すると、台のうえにすでにつまれたドル箱が。
その台でプレイしていたのは、季だった。
藤代は、慌てて三上に報告する。
「でもあれ...季も絶好調っスよ。ダブルチャレンジ」
それを裏付けるかのように、季の勢いも三上そのもの。
「ハイ来た〜〜〜〜〜〜」
液晶画面をみると、天使モードの30倍にチャレンジしている。
片手にはポッキーのアーモンドをもちながら、失敗しても何故か笑顔である。
「どーん。ハイこれで、15連続失敗〜〜〜〜〜〜〜〜〜やっぱ3000G狙ってい
かないと、男じゃないよ〜〜〜〜〜〜。

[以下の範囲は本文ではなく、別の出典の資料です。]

Lemma parse_allocs_live h p h' :
  heap_wf h → parse_allocs h p h' →
  buffers_live p (blocks h') ∧ without_buffers p (blocks h') = blocks h ∧ heap_wf h'.
Proof.
  intros Hwf (h1 & h2 & Hp & Hr & Hh).
  destruct (allocates_opt_live _ _ _ Null Hp Hwf I) as (Hwf1 & _ & Lp1 & _ & _ & F1).
  destruct (allocates_opt_live _ _ _ (payload p) (or_intror Hr) Hwf1 Lp1)
    as (Hwf2 & Lp2 & Lr2 & Apr & _ & F2).
  destruct (allocates_opt_live _ _ _ (payload p) Hh Hwf2 Lp2) as (Hwf3 & Lp3 & Lh3 & Aph & _ & F3).
  destruct (allocates_opt_live _ _ _ (raw_packet p) Hh Hwf2 Lr2) as (_ & Lr3 & _ & _ & Ahr & _).
  split_and!; [done| |done].
  - unfold without_buffers.
    rewrite (free_block_comm (headers p)), (free_block_comm (raw_packet p)), F3, F2. done.
Qed.

(** A failed [packet_parse] has not allocated, written or freed anything. *)
Lemma packet_parse_failure data len packet h q h' :
  packet_parse data len packet h = Ok ((-1, q), h') → h' = h.
Proof.
  destruct packet as [p0|]; [|by intros [= _ <-]].
  intros (p & _ & [(_ & -> & _)|[? _]])%packet_parse_cases; [done|lia].
Qed.

(** *** The raw copy, if it was allocated, is the datagram *)

Definition holds_raw (d : list Z) (p : packet_t) (h : heap) : Prop :=
  raw_packet_len p = lenZ d ∧
  (raw_packet p = Null ∨ ∃ b, raw_packet p = Ptr b 0 ∧ blocks h !! b = Some d).

Lemma allocates_keeps h q h' b l :
  allocates h q h' → heap_wf h → blocks h !! b = Some l → blocks h' !! b = Some l.
Proof.
  intros [[_ ->]|(bs & _ & ->)] Hwf Hb; [done|]. cbn.
  assert (b < nxt h)%nat by (apply Hwf; eauto). by rewrite lookup_insert_ne by lia.
Qed.

Lemma store_raw_holds h b d p p' h' :
  blocks h !! b = Some d → heap_wf h → store_raw (Ptr b 0) (lenZ d) p h = Ok (p', h') →
  holds_raw d p' h'.
Proof.
  intros Hb Hwf. unfold store_raw. intros H. minv H. injection H as <- <-. split; [done|]. cbn.
  pose proof (lenZ_nonneg d). rewrite (malloc_copy_eq h b 0 (lenZ d) d) in E by (done || lia).
  destruct (alloc_fails h _); injection E as <- <-; [by left|]. right.
  eexists. split; [done|]. cbn. rewrite lookup_insert_eq. by rewrite slice_all.
Qed.

Lemma store_headers_holds data ihl proto d p h p' h' :
  heap_wf h → holds_raw d p h → store_headers data ihl proto p h = Ok (p', h') → holds_raw d p' h'.
Proof.
  intros Hwf [Hl Hr] H. pose proof (store_headers_cases _ _ _ _ _ _ _ H) as (Ha & _ & E).
  unfold store_headers in H. mread H. minv H. injection H as <- <-. split; [done|].
  destruct Hr as [Hr|(b & Hr & Hb)]; [by left|]. right. exists b. split; [done|].
  by eapply allocates_keeps.
Qed.

Lemma packet_parse_raw h b d p0 p h' :
  blocks h !! b = Some d → heap_wf h →
  packet_parse (Ptr b 0) (lenZ d) (Some p0) h = Ok ((0, Some p), h') → holds_raw d p h'.
Proof.
  intros Hb Hwf. unfold packet_parse. destruct (is_null _ || _); [done|].
  intros H. mread H. destruct (_ =? 4); [|destruct (_ =? 6)]; [| |done].
  - minv H. destruct a as [r' p']. injection H as -> <- <-. revert E0.
    unfold packet_parse_ipv4. destruct (is_null _ || _); [done|].
    intros H. mread H. destruct (negb _); [done|]. do 4 mread H. minv H.
    assert (transport_ok h a h1) as Ht.
    { revert E5. destruct (_ =? IPPROTO_TCP); [by apply parse_ipv4_tcp_cases|].
      destruct (_ =? IPPROTO_UDP); [by apply parse_ipv4_udp_cases|]. intros [= <- <-]. cbn. auto. }
    destruct a as [q|]; cbn in Ht; [|done]. destruct Ht as (_ & _ & Hp).
    assert (heap_wf h1 ∧ blocks h1 !! b = Some d) as [Hwf1 Hb1].
    { destruct Hp as [[_ ->]|Ha]; [done|].
      split; [by eapply allocates_wf|by eapply allocates_keeps]. }
    minv H. minv H. injection H as <- <-.
    eapply store_headers_holds; [|by eapply store_raw_holds|done].
    apply store_raw_cases in E6 as [Ha _]. by eapply allocates_wf.
  - minv H. destruct a as [r' p']. injection H as -> <- <-. unfold packet_parse_ipv6 in E0.
    minv E0. injection E0 as <- <-. by eapply store_raw_holds.
Qed.

(** C8: whatever the bytes and whichever allocations fail, freeing the packet
    that [packet_parse] filled in frees each of its buffers once and leaves
    exactly the objects that were there before the parse; a parse that returns an
    error has not touched memory at all, so its caller has nothing to clean up. *)
Theorem packet_parse_free_restores_heap data len h r q h' :
  heap_wf h → packet_parse data len (Some packet_zero) h = Ok ((r, q), h') →
  (∃ h'', packet_free q h' = Ok (Some packet_zero, h'') ∧ blocks h'' = blocks h) ∧
  (r = 0 ∨ r = -1 ∧ h' = h).
Proof.
  intros Hwf H. split; [|apply packet_parse_cases in H as (p & _ & [(-> & -> & _)|[-> _]]); auto].
  apply packet_parse_cases in H as (p & -> & Hp).
  destruct Hp as [(-> & -> & Hp)|[-> Hp]].
  - assert (no_buffers p) as (E1 & E2 & E3) by by destruct Hp as [->|].
    eexists. split; [apply packet_free_ok; unfold buffers_live; by rewrite E1, E2, E3|].
    cbn. unfold without_buffers. by rewrite E1, E2, E3.
  - destruct (parse_allocs_live _ _ _ Hwf Hp) as (Hl & Hw & _).
    eexists. split; [by apply packet_free_ok|]. done.
Qed.

(** A TCP segment carrying [GET /] behind 20-byte IPv4 and TCP headers. *)
Definition sample_datagram : list Z :=
  [69; 0; 0; 45; 0; 1; 64; 0; 64; 6; 0; 0; 10; 0; 0; 1; 93; 184; 216; 34] ++
  [156; 64; 0; 80; 0; 0; 0; 1; 0; 0; 0; 0; 80; 24; 16; 0; 0; 0; 0; 0] ++ chars "GET /".

Lemma packet_parse_free_restores_heap_witness :
  let h := heap1 sample_datagram in
  ∃ r q h' h'', packet_parse (Ptr 0 0) 45 (Some packet_zero) h = Ok ((r, q), h') ∧
    packet_free q h' = Ok (Some packet_zero, h'') ∧ blocks h'' = blocks h.
Proof.
  destruct (packet_parse (Ptr 0 0) 45 (Some packet_zero) (heap1 sample_datagram))
    as [[[r q] h']|u] eqn:E; [|vm_compute in E; discriminate].
  destruct (packet_parse_free_restores_heap (Ptr 0 0) 45 (heap1 sample_datagram) r q h')
    as [(h'' & Ef & Eb) _]; [auto with cmem|exact E|].
  by exists r, q, h', h''.
Defined.

(** ** Parsing a well-formed TCP datagram *)

Definition ip_hlen (d : list Z) : Z := Z.land (byte_at d 0) 15 * 4.
Definition tcp_hlen (d : list Z) : Z := Z.shiftr (byte_at d (ip_hlen d + 12)) 4 * 4.

(** An IPv4 datagram whose two headers lie inside it. *)
Record tcp_datagram (d : list Z) : Prop := {
  td_bytes : Forall is_byte d;
  td_version : Z.shiftr (byte_at d 0) 4 = 4;
  td_protocol : byte_at d 9 = IPPROTO_TCP;
  td_ihl : 20 ≤ ip_hlen d;
  td_doff : 20 ≤ tcp_hlen d;
  td_fits : ip_hlen d + tcp_hlen d ≤ lenZ d;
  td_max : lenZ d ≤ 65535
}.

(** The packet the datagram describes, without its buffers. *)
Definition tcp_fields (d : list Z) (p : packet_t) : Prop :=
  is_ipv6 p = false ∧ ttl p = byte_at d 8 ∧
  w0 (src_ip p) = le32 (byte_at d 12) (byte_at d 13) (byte_at d 14) (byte_at d 15) ∧
  w0 (dst_ip p) = le32 (byte_at d 16) (byte_at d 17) (byte_at d 18) (byte_at d 19) ∧
  src_port p = be16 (byte_at d (ip_hlen d)) (byte_at d (ip_hlen d + 1)) ∧
  dst_port p = be16 (byte_at d (ip_hlen d + 2)) (byte_at d (ip_hlen d + 3)).

Section exec.
Context {h : heap} {b : nat} {d : list Z}.
Hypotheses (Hb : blocks h !! b = Some d) (Hwf : heap_wf h) (Hoom : no_oom h)
  (Hmax : lenZ d ≤ 65535).

Lemma malloc_copy_good o n :
  0 ≤ o → 0 ≤ n → o + n ≤ lenZ d →
  malloc_copy (Ptr b o) n h = Ok (Ptr (nxt h) 0, alloc h (slice o n d)).
Proof.
  intros. rewrite (malloc_copy_eq _ _ _ _ d) by done.
  rewrite alloc_fails_no_oom; [done..|unfold PTRDIFF_MAX; lia].
Qed.

Lemma store_raw_good p :
  store_raw (Ptr b 0) (lenZ d) p h =
    Ok (p <| raw_packet_len := lenZ d |> <| raw_packet := Ptr (nxt h) 0 |>, alloc h d).
Proof.
  unfold store_raw. pose proof (lenZ_nonneg d).
  erewrite bind_ok by (apply malloc_copy_good; lia). by rewrite slice_all.
Qed.

Lemma store_headers_tcp_good p :
  ip_hlen d + tcp_hlen d ≤ lenZ d → 20 ≤ ip_hlen d → 20 ≤ tcp_hlen d →
  store_headers (Ptr b 0) (Z.land (byte_at d 0) 15) IPPROTO_TCP p h =
    Ok (p <| headers_len := ip_hlen d + tcp_hlen d |> <| headers := Ptr (nxt h) 0 |>,
        alloc h (slice 0 (ip_hlen d + tcp_hlen d) d)).
Proof.
  intros Hfit Hi Ht. unfold store_headers. rewrite Z.eqb_refl. cbn [padd].
  fold (ip_hlen d). rewrite Z.add_0_l.
  erewrite bind_ok; [|erewrite bind_ok by (apply (load8_at Hb); lia); done].
  fold (tcp_hlen d). by erewrite bind_ok by (apply malloc_copy_good; lia).
Qed.

Lemma parse_ipv4_tcp_good p :
  Forall is_byte d → ip_hlen d + tcp_hlen d ≤ lenZ d → 20 ≤ ip_hlen d → 20 ≤ tcp_hlen d →
  let hl := ip_hlen d + tcp_hlen d in
  let p' := p <| src_port := be16 (byte_at d (ip_hlen d)) (byte_at d (ip_hlen d + 1)) |>
              <| dst_port := be16 (byte_at d (ip_hlen d + 2)) (byte_at d (ip_hlen d + 3)) |> in
  parse_ipv4_tcp (Ptr b 0) (lenZ d) (Z.land (byte_at d 0) 15) p h =
    if hl <? lenZ d then
      Ok (Some (p' <| type := PACKET_IPV4_TCP_DATA |> <| payload := Ptr (nxt h) 0 |>
                   <| payload_len := lenZ d - hl |>),
          alloc h (slice hl (lenZ d - hl) d))
    else Ok (Some (p' <| type := PACKET_IPV4_TCP |>), h).
Proof.
  intros Hby Hfit Hi Ht hl p'. unfold parse_ipv4_tcp. cbn [padd]. fold (ip_hlen d).
  rewrite Z.add_0_l, (proj2 (Z.ltb_ge (lenZ d) _)) by (unfold sizeof_iphdr, sizeof_tcphdr; lia).
  do 2 erewrite bind_ok by (apply (load16_at Hb); lia).
  erewrite bind_ok by (apply (load8_at Hb); lia). fold (tcp_hlen d).
  rewrite !ntohs_le16 by by apply byte_at_byte.
  replace (ip_hlen d + 2 + 1) with (ip_hlen d + 3) by lia. fold p'.
  assert (u64 (u64 (lenZ d - ip_hlen d) - tcp_hlen d) = lenZ d - hl) as ->
    by (unfold_u; unfold hl; rewrite (Z.mod_small (lenZ d - ip_hlen d)), Z.mod_small by lia; lia).
  destruct (Z.ltb_spec hl (lenZ d)).
  - rewrite (proj2 (Z.ltb_lt 0 _)) by lia. fold hl.
    erewrite bind_ok; [done|]. unfold store_payload.
    by erewrite bind_ok by (apply malloc_copy_good; unfold hl in *; lia).
  - by rewrite (proj2 (Z.ltb_ge 0 _)) by lia.
Qed.
End exec.
Lemma inject_fake_packet_sends_headers_witness :
  let p := packet_zero <| type := PACKET_IPV4_TCP |> <| headers := Ptr 0 0 |>
                       <| headers_len := 40 |> in
  let config := config_zero <| fake_packet := true |> in
  let h := heap1 (take 40 sample_datagram) in
  ∃ r out h', evasion_inject_fake_packet (λ _ bs, lenZ bs) config (mkSockets 5 6) (Some p) h
      = Ok ((r, out), h') ∧ r = 0 ∧ out = [(5, take 40 sample_datagram)].
Proof.
  intros p config h.
  destruct (inject_fake_packet_sends_headers (λ _ bs, lenZ bs) config (mkSockets 5 6) h p
              (take 40 sample_datagram)) as [H _].
  - apply heap1_wf.
  - done.
  - split_and!; [done|by vm_compute|done|]. by exists 0%nat.
  - done.
  - done.
  - destruct (H eq_refl) as (r & out & h' & E & _ & _ & Ho).
    destruct Ho as [-> Hr]; [done|]. exists r, [(5, take 40 sample_datagram)], h'.
    split; [exact E|]. split; [|done]. by apply Hr.
Defined.

(** ** Header rewriting of header_mangle.c *)

(** With [additional_space] set, [modify_http_headers] on a payload buffer
    of exactly [payload_len] bytes that holds a Host header writes one byte past
    the end of the buffer. *)
Theorem modify_http_headers_overflows config h b p pre s rest :
  additional_space config = true → host_mixedcase config = false →
  payload p = Ptr b 0 → payload_len p = lenZ (pre ++ host_key ++ s ++ 0 :: rest) →
  blocks h !! b = Some (pre ++ host_key ++ s ++ 0 :: rest) →
  no_nul (pre ++ host_key ++ s) → find_sub host_key (pre ++ host_key ++ s) = Some (length pre) →
  lenZ (pre ++ host_key ++ s ++ 0 :: rest) ≤ 65535 →
  modify_http_headers config p h = UB OobWrite.
Proof.
  intros Ha Hm Hp Hl Hb Hn Hf Hmax. unfold modify_http_headers. rewrite Hp.
  set (l := pre ++ host_key ++ s ++ 0 :: rest) in *.
  pose proof (lenZ_nonneg l). pose proof (lenZ_nonneg pre). pose proof (lenZ_nonneg s).
  pose proof (lenZ_nonneg rest).
  assert (lenZ l = lenZ pre + 7 + lenZ s + 1 + lenZ rest) as Hlen
    by (unfold l; rewrite !lenZ_app, lenZ_cons; change (lenZ host_key) with 7; lia).
  erewrite bind_ok by (by apply tail_bytes_ok with (bs := l); [|lia]). rewrite drop_0.
  erewrite bind_ok.
  2: { apply lift_ok. unfold strstr. change (host_key ++ [0]) with (host_key ++ 0 :: []).
       rewrite (cstr_ok host_key []) by vm_decide.
       assert (l = (pre ++ host_key ++ s) ++ 0 :: rest) as -> by (unfold l; by rewrite <- !app_assoc).
       rewrite cstr_ok by done. unfold mbind, outcome_bind. by rewrite Hf. }
  cbv beta iota. erewrite bind_ok; [|unfold mangle_mixedcase; by rewrite Hm].
  apply bind_ub. unfold mangle_addspace. rewrite Ha. cbn [padd].
  erewrite bind_ok by (apply tail_bytes_ok with (bs := l); [done|]; unfold lenZ in *; lia).
  rewrite !Z.add_0_l, Nat2Z.id. unfold l at 1. rewrite drop_app_length, Hl.
  rewrite (proj2 (Z.leb_le 7 _)) by lia.
  erewrite bind_ok by (by apply lift_ok). change (0 =? 0) with true. cbv iota.
  apply bind_ub. unfold memmove.
  assert (u64 (u64 (lenZ l - Z.of_nat (length pre)) - 7) = lenZ s + 1 + lenZ rest) as ->.
  { change (Z.of_nat (length pre)) with (lenZ pre). unfold_u.
    rewrite (Z.mod_small (lenZ l - lenZ pre)), Z.mod_small by lia. lia. }
  rewrite (proj2 (Z.eqb_neq _ 0)) by lia. change (Z.of_nat (length pre)) with (lenZ pre).
  erewrite bind_ok by (eapply get_bytes_ok; [done|lia..]).
  eapply put_bytes_oob; [done|]. rewrite lenZ_slice; lia.
Qed.
(** C10: whatever the configuration, when [packet_process] of a packet returns,
    its result is 0 or 1 and no object but the packet's payload buffer has
    changed: the raw packet and the headers are byte for byte what they were, so
    no rewriting of the payload ever shows in the raw packet. *)
Theorem packet_process_writes_only_payload os_send config socks p h r out h' :
  heap_wf h → packet_process os_send config socks (Some p) h = Ok ((r, out), h') →
  (r = 0 ∨ r = 1) ∧ only_object (payload p) h h' ∧
  ∀ b o, raw_packet p = Ptr b o → (∀ b' o', payload p = Ptr b' o' → b' ≠ b) →
         blocks h' !! b = blocks h !! b.
Proof.
  intros Hwf H.
  destruct (packet_process_only os_send config socks p h r out h' Hwf H) as (Hr & HD & Ho).
  split; [done|]. split; [done|]. eauto.
Qed.

(** A request with a Host header, and a packet around it. *)
Definition sample_request : list Z :=
  chars "GET / HTTP/1.1" ++ CRLF ++ chars "Host: abc.com" ++ CRLF ++ CRLF.
Definition sample_packet : packet_t :=
  packet_zero <| type := PACKET_IPV4_TCP_DATA |> <| dst_port := 80 |>
    <| payload := Ptr 0 0 |> <| payload_len := lenZ sample_request |>
    <| raw_packet := Ptr 1 0 |> <| raw_packet_len := lenZ sample_request |>.
(** The verdict of any message that carries the bytes [d], on every run that
    returns: [packet_process] decides. *)
Lemma callback_follows_process
    os_send os_verdict config socks ctx stale st h b d id v vs eff h' :
  blocks h !! b = Some d → heap_wf h → 0 < lenZ d < 2 ^ 32 → initialized ctx = true →
  packet_process_callback os_send os_verdict config socks ctx stale st
    (mkNfqData (Some id) (lenZ d) (Ptr b 0)) h = Ok ((v, vs, eff), h') →
  ∃ r p h1, packet_parse (Ptr b 0) (lenZ d) (Some packet_zero) h = Ok ((r, Some p), h1) ∧
    (r = -1 ∧ vs = [] ∨
     r = 0 ∧ ∃ r' out h2,
       packet_process os_send config socks (Some (p <| nfqueue_id := ntohl id |>)) h1 =
         Ok ((r', out), h2) ∧ (r' = 0 ∨ r' = 1) ∧
       vs = if (r' =? 0) && negb (is_null (raw_packet p)) then [(ntohl id, NF_ACCEPT, d)] else []).
Proof.
  intros Hb Hwf Hlen Hi. unfold packet_process_callback.
  cbn [netfilter_get_packet_metadata netfilter_get_packet_data packet_hdr nfq_payload_ret nfq_payload].
  change (0 <? 0) with false. cbv iota beta zeta.
  assert (u32 (lenZ d) = lenZ d) as -> by (unfold_u; apply Z.mod_small; lia).
  rewrite (proj2 (Z.ltb_lt 0 (lenZ d))) by lia. change (0 <? 0) with false. cbv iota.
  intros H. minv H. destruct a as [r q]. pose proof E as Ec.
  apply packet_parse_cases in Ec as (p & -> & [(-> & _ & _)|[-> Hal]]).
  { injection H as _ <- _ _. exists (-1), p, h0. auto. }
  exists 0, p, h0. split; [exact E|]. right. split; [done|].
  destruct (packet_parse_raw _ _ _ _ _ _ Hb Hwf E) as [Hrl Hraw].
  destruct (parse_allocs_live _ _ _ Hwf Hal) as (Hl & _ & Hwf1).
  change (0 <? 0) with false in H. cbv beta iota zeta in H.
  minv H. destruct a as [r' out]. exists r', out, h1. split; [exact E0|].
  apply packet_process_only in E0 as [Hr' Ho]; [|done]. split; [done|].
  minv H. destruct a as [[v1 vs1] st1]. minv H. injection H as _ <- _ _.
  destruct (r' =? 0); [|by injection E0 as _ <- _ _]. cbn [andb] in E0 |- *.
  change (raw_packet (upd nfqueue_id _ p)) with (raw_packet p) in E0.
  change (raw_packet_len (upd nfqueue_id _ p)) with (raw_packet_len p) in E0.
  destruct Hraw as [Hr|(rb & Hr & Hrb)]; rewrite Hr in E0 |- *; cbn [is_null negb andb] in E0 |- *;
    [by injection E0 as _ <- _ _|].
  rewrite Hrl, (proj2 (Z.ltb_lt 0 (lenZ d))) in E0 by lia.
  erewrite bind_ok in E0; [|apply (netfilter_send_verdict_ok _ ctx); [done|]].
  2:{ rewrite (proj2 Ho); [exact Hrb|]. intros pb o Hp ->.
      destruct Hl as (_ & _ & _ & _ & Hap & _). cbn in Hp. by rewrite Hp, Hr in Hap. }
  by injection E0 as _ <- _ _.
Qed.
Definition options : list (string * field_effect) := [
  ("http_fragment_size", UintField (λ x c, c <| http_fragment_size := x |>));
  ("https_fragment_size", UintField (λ x c, c <| https_fragment_size := x |>));
  ("native_fragmentation", BoolField (λ x c, c <| native_fragmentation := x |>));
  ("reverse_fragmentation", BoolField (λ x c, c <| reverse_fragmentation := x |>));
  ("host_mixedcase", BoolField (λ x c, c <| host_mixedcase := x |>));
  ("additional_space", BoolField (λ x c, c <| additional_space := x |>));
  ("host_removespace", BoolField (λ x c, c <| host_removespace := x |>));
  ("wrong_checksum", BoolField (λ x c, c <| wrong_checksum := x |>));
  ("wrong_sequence", BoolField (λ x c, c <| wrong_sequence := x |>));
  ("auto_ttl", BoolField (λ x c, c <| auto_ttl := x |>));
  ("fake_packet", BoolField (λ x c, c <| fake_packet := x |>));
  ("dns_server_v4", ServerV4);
  ("dns_server_v6", ServerV6);
  ("dns_redirect_ipv4", BoolField (λ x c, c <| dns_redirect_ipv4 := x |>));
  ("dns_redirect_ipv6", BoolField (λ x c, c <| dns_redirect_ipv6 := x |>));
  ("debug", BoolField (λ x c, c <| debug_mode := x |>));
  ("verbose", BoolField (λ x c, c <| verbose_mode := x |>));
  ("daemon", BoolField (λ x c, c <| daemon_mode := x |>))
]%string.

Definition find_option (k : list Z) : option field_effect :=
  snd <$> List.find (λ o, bool_decide (k = chars o.1)) options.

(** A setter implements an effect and keeps the configuration well formed. *)
Definition implements (f : setter) (e : field_effect) : Prop :=
  ∀ a v c, cstr a = Ok v → config_wf c →
  ∃ c', f a c = Ok c' ∧ has_effect e v c c' ∧ config_wf c'.

Lemma uint_text_range v : 0 ≤ uint_text v < 2 ^ 32.
Proof. unfold uint_text, u32, wrap. apply Z.mod_pos_bound. lia. Qed.

Lemma set_uint_implements f :
  (∀ x c, 0 ≤ x < 2 ^ 32 → config_wf c → config_wf (f x c)) → implements (set_uint f) (UintField f).
Proof.
  intros Hf a v c Hc Hwf. unfold set_uint. erewrite uint_value_ok by done. cbn.
  eexists. split; [done|]. split; [done|]. apply Hf; [apply uint_text_range|done].
Qed.

Lemma set_bool_implements f :
  (∀ x c, config_wf c → config_wf (f x c)) → implements (set_bool f) (BoolField f).
Proof.
  intros Hf a v c Hc Hwf. unfold set_bool. erewrite bool_value_ok by done. cbn.
  eexists. split; [done|]. split; [done|]. by apply Hf.
Qed.

Lemma keys_implement :
  Forall2 (λ k o, k.1 = o.1 ∧ no_nul (chars k.1) ∧ implements k.2 o.2) config_keys options.
Proof.
  unfold config_keys, options.
  repeat apply Forall2_cons_2; try apply Forall2_nil_2;
    (split; [reflexivity|split; [vm_decide|]]); cbn [snd];
    try (apply set_uint_implements; intros x c ? []; by constructor);
    try (apply set_bool_implements; intros x c []; by constructor).
  - intros a v c Hc Hwf. destruct (strncpy_field_ok 45 a (dns_server_v4 c) v Hc (wf_v4 c Hwf))
      as (a' & E & Ha & Hv). cbv beta. rewrite E. eexists. split; [reflexivity|]. split; [by exists a'|].
    destruct Hwf. by constructor.
  - intros a v c Hc Hwf. destruct (strncpy_field_ok 45 a (dns_server_v6 c) v Hc (wf_v6 c Hwf))
      as (a' & E & Ha & Hv). cbv beta. rewrite E. eexists. split; [reflexivity|]. split; [by exists a'|].
    destruct Hwf. by constructor.
Qed.

Lemma dispatch_key_ok keys opts ka k va v c :
  Forall2 (λ k o, k.1 = o.1 ∧ no_nul (chars k.1) ∧ implements k.2 o.2) keys opts →
  cstr ka = Ok k → cstr va = Ok v → config_wf c →
  ∃ c', config_wf c' ∧
    match List.find (λ o : string * field_effect, bool_decide (k = chars o.1)) opts with
    | None => dispatch_key keys ka va c = Ok (-1, c') ∧ c' = c
    | Some o => dispatch_key keys ka va c = Ok (0, c') ∧ has_effect o.2 v c c'
    end.
Proof.
  intros HF Hk Hv Hwf. induction HF as [|[n f] [n' e] keys opts (Hn & Hz & Hi) _ IH];
    cbn [fst snd List.find dispatch_key] in *.
  - by exists c.
  - subst n'. rewrite (streq_ok _ _ _ Hk Hz). cbn [mbind outcome_bind].
    destruct (bool_decide (k = chars n)); [|exact IH].
    destruct (Hi va v c Hv Hwf) as (c' & -> & He & Hw). exists c'. cbn. done.
Qed.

ハイ皆ショボすぎね〜〜〜〜〜」
季は、そういうとダブルチャレンジのシマを見回した。
ダブルチャレンジには、気の強い椎名や鳴海などが陣取っている。
季のひとことで椎名や鳴海達は一斉に天使モードの30倍にチャレンジしはじめた。
三上はそれを憎々しげにみつめる。
「ったく、季の奴、余計なコトを...あのバカのあおりでダブルのシマ全体が30倍狙いに...殺気立って鉄火場状態じゃねーか。たとえ、設定1でも天使でAT×30成功すれば、とんでもない出玉だ」
三上はダブルの爆発力が予測出来るだけに冷や汗を流す。
その三上のイライラをつのらせるように季ののんきな声は続く。
「ハイ、またダメ〜〜〜〜〜〜〜〜。もうオロCぬるくなっちゃったよ〜〜〜〜〜〜〜」
三上はその言葉にさえ焦りを隠せない。
「くっそ〜〜〜〜〜〜、たのむから引くなよッ」
台をブン回しながらも気になるのはダブルのシマのこと。
「あと少しだッ」
三上は、それでもアドリブを駆使しているからかメダルはどんどん出て、台の上にはドル箱が二箱、三箱と積まれていく。